Podemos encontrar nas páginas de nossa história muitas manifestações revolucionárias sufocadas e massacradas pelos poderosos que tiveram seus interesses ameaçados pelos indesejáveis, uma definição para os excluídos. Já é tempo do nosso atual e promissor governo mostrar a sua cara aos nossos “Sertões” ignorados de hoje que agonizam nas filas à espera de um emprego, ao sertanejo das favelas, dos acompanhados da Volkswagem, do Pontal do Paranapanema, dos Sem-Tetos de Diadema, daqueles que perecem na miséria, nas tantas “Canudos” que surgiram ao longo desses 100 anos de nossa história. Não seriam os indesejáveis os personagens dos primeiros movimentos revoltosos iniciados com a Confederação dos Tamois, Insurreição Pernambucana, Santidade de Jaguaripe, Santo da Palmeiras, Palmares, Borboleta Azul, Rodeador, Pedra Bonita, Cabanagem, Muckers, Contestado, Canudos, Caldeirão, Pau-de-Colher, Quebra-Quilos, Panela, Cangaço, Vacina, Ligas Camponesas, MR8, MST, até aqueles participantes do crime organizado que ousa impor e enfrentar os direitos do cidadão nos complexos de favelados ditando normas à ordem pública diante das forças oficiais que se mostram incapazes de solucionar e enfrentar a criminalidade, relembrando o caso Tim Lopes brutalmente assassinado? É conveniente que mais esse caso permaneça sem solução pois o crime organizado tem raízes profundas nas camadas dominantes de nossa sociedade.

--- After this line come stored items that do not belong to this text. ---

(* ===== verification/Sessions.v ===== *)
(** * Sessions that run at the same time (rpc/selector.go, serverSelector)

    net/rpc serves every request in a goroutine of its own, and nothing guards
    the map of serverSelector. A connection that waits for the answer to a request
    before it sends the next is one goroutine, its session. Sessions of different
    connections can race for the map (first_requests_race). As long as they do not,
    they do not disturb each other, however their actions interleave. *)

From S2P Require Import Prelude Threads Races Enums Taps PanPath ServerSelector ServerThreads Connections.

(** ** Sequencing of programs *)
Section Sequencing.
Context {S A B : Type}.

Fixpoint prog_bind (p : prog S A) (f : A → prog S B) : prog S B :=
  match p with
  | Done a => f a
  | Act x m k => Act x m (λ b, prog_bind (k b) f)
  end.

Lemma run_prog_bind p f s : run (prog_bind p f) s = (run p ≫= λ a, run (f a)) s.
Proof.
  revert s. induction p as [a|T x m k IH]; intros s; [done|]. simpl. rewrite bind_assoc.
  apply bind_ext. intros b s1. apply IH.
Qed.
End Sequencing.

(** ** The sessions *)
Section Sessions.
Context `{Pan} {W Sel St : Type} `{!SelectorObject W Sel} (fn : UDPAddr → UDPAddr → GoM W Sel).
Abbreviation SS := (serverSelector (W := W) (Sel := Sel)).
Abbreviation results := (list (option PanPath * error)).

(** The requests of a connection, each sent when the one before is answered. *)
Fixpoint session_from (l r : UDPAddr) (qs : list request) (answered : results) : prog SS results :=
  match qs with
  | [] => Done answered
  | q :: qs => prog_bind (method_actions fn q l r) (λ a, session_from l r qs (answered ++ [a]))
  end.
Definition session (l r : UDPAddr) (qs : list request) : prog SS results := session_from l r qs [].

(** A connection: its addresses and its requests. *)
Abbreviation connection := (UDPAddr * UDPAddr * list request)%type.
Definition session_of (c : connection) : prog SS results := session c.1.1 c.1.2 c.2.

(** What the connection's requests get alone. *)
Definition alone (c : connection) (w : W) : outcome results :=
  (run (session_of c) (NewServerSelectorFunc w)).1.

Context `{!IndependentObjects W Sel St fn} (Hkey : key_injective).

(** The session on the state of its own selector. *)
Fixpoint local_from (l r : UDPAddr) (qs : list request) (answered : results) : GoM (option St) results :=
  match qs with
  | [] => mret answered
  | q :: qs => a ← local_serve fn q l r; local_from l r qs (answered ++ [a])
  end.

Lemma session_local l r qs answered (s : SS) f :
  holds fn s f → (run (session_from l r qs answered) s).1 = (local_from l r qs answered (f l r)).1.
Proof.
  revert answered s f. induction qs as [|q qs IH]; intros answered s f Hs; [done|].
  cbn [session_from local_from]. rewrite run_prog_bind. unfold mbind at 1, GoM_bind at 1.
  rewrite method_actions_run. destruct (serve_holds fn Hkey q l r s f Hs) as [H1 H2].
  unfold mbind, GoM_bind. destruct (local_serve fn q l r (f l r)) as [res o] eqn:El. cbn [fst snd] in H1, H2.
  destruct (serve (ServerSelector0 := serverSelector_interface fn) q l r s) as [res' s1]. cbn [fst] in H1. subst res'. destruct res as [a| | |]; [|done..].
  specialize (H2 _ _ eq_refl). rewrite (IH _ _ _ H2). by rewrite set_state_eq.
Qed.

Lemma alone_local c w : alone c w = (local_from c.1.1 c.1.2 c.2 [] None).1.
Proof. unfold alone, session_of, session. by rewrite (session_local _ _ _ _ _ _ (holds_new fn w)). Qed.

Assim como Canudos foi destruída por importunar os poderosos, Tim Lopes e outros que ousaram mostrar com transparência o mundo do crime, tiveram um fim trágico restando apenas a história de que um dia existiram.

A origem de quase todos os movimentos citados foi nas camadas da população extremamente pobre, semi-analfabeta, humilde e despreparada  para levar os ideais revolucionários  adiante. Esses movimentos  também nasceram no campo, liderados por religiosos que deram inicio a algumas fracassadas seitas, conduzindo  seus adeptos miseráveis influenciando-os a seguir  suas pregações, rezas, peregrinações, conselhos, a implorar graças  e remissão dos pecados, receitando-lhes mesinhas e prometendo-lhes um mundo melhor.

Há algumas visões à respeito de Canudos que podemos considerar para entender os outros movimentos revolucionários.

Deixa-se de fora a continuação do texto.